Young Benjamin was standing next to his mother, his belly protruding like the adults we had just seen. Prossy translated. His mother said he hadn’t been able to play like other children in the village for at least the last two years. After a brief examination, it was clear that he had findings like the other two adults had. But first thing first, a lollipop for Benjamin that triggered a big smile and a swarm of other village children. So, we handed out more lollipops and balloons and soon noticed several of the children also had very distended bellies and large spleens. Perhaps this didn’t fall in the conventional definition of palliative care, but suffering is suffering so we knew we had to help.

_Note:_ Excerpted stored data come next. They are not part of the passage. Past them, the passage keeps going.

(* ===== verification/Asm.v ===== *)
(** * Asm: the machine on which the assembly of the repository runs

    The part of an x86 processor that src/src/arch/x86_64/boot and the assembly of the user
    programs use: general registers, EFLAGS, control registers, EFER, the descriptor table
    register, segment selectors and byte-addressed memory behind an address translation.
    Code is a list of instructions with labels; the program counter is a position in it, and
    so is a return address on the stack.  A step that the processor would answer with a
    fault is [None].

    What differs between processors is a parameter: the answers of CPUID, which bits of
    EFLAGS software can change, and the flags that an instruction leaves undefined. *)

From Stdlib Require Import String.
From S2P Require Import Prelude.

Inductive reg := EAX | ECX | EDX | EBX | ESP | EBP | ESI | EDI | R8 | R9 | R10 | R11.
Inductive sreg := CS | SS | DS | ES | FS | GS.
Inductive creg := CR0 | CR3 | CR4.
Inductive width := B1 | B2 | B4 | B8.
Definition octets (w : width) : nat := match w with B1 => 1 | B2 => 2 | B4 => 4 | B8 => 8 end.
Definition bits (w : width) : Z := match w with B1 => 8 | B2 => 16 | B4 => 32 | B8 => 64 end.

We arranged to have a van pick up Benjamin, his mother and baby sister the next day and drive the hour and half to our base hospital to be hospitalized, see some specialists from Kampala, and get tests done, limited as they are compared to what is available in the US. We also started some treatments pending test results. We covered the costs for all of this, none of which was available to them in their village. We reached out to doctors back in the US for their opinions on this strange ailment affecting this village. As of the writing of this letter, results are still pending, the mystery unsolved, but we hope to help Benjamin and consequently his village.
Ten years ago, we started PCFU to help reduce suffering in a small corner of the world. We’ve grown. The organization is no longer a “mom and pop” organization, but an internationally recognized NGO with a mission to expand the reach of palliative care through education and resources on a continent-wide basis. Prossy and her team have taken care of over 900 patients in distress over the years, all at no cost to them. PCFU has no income other than philanthropy.
But as far as we’ve come, and as big as we’re dreaming, we still come back to the realization that even helping one person at a time, like young Benjamin, makes a big difference.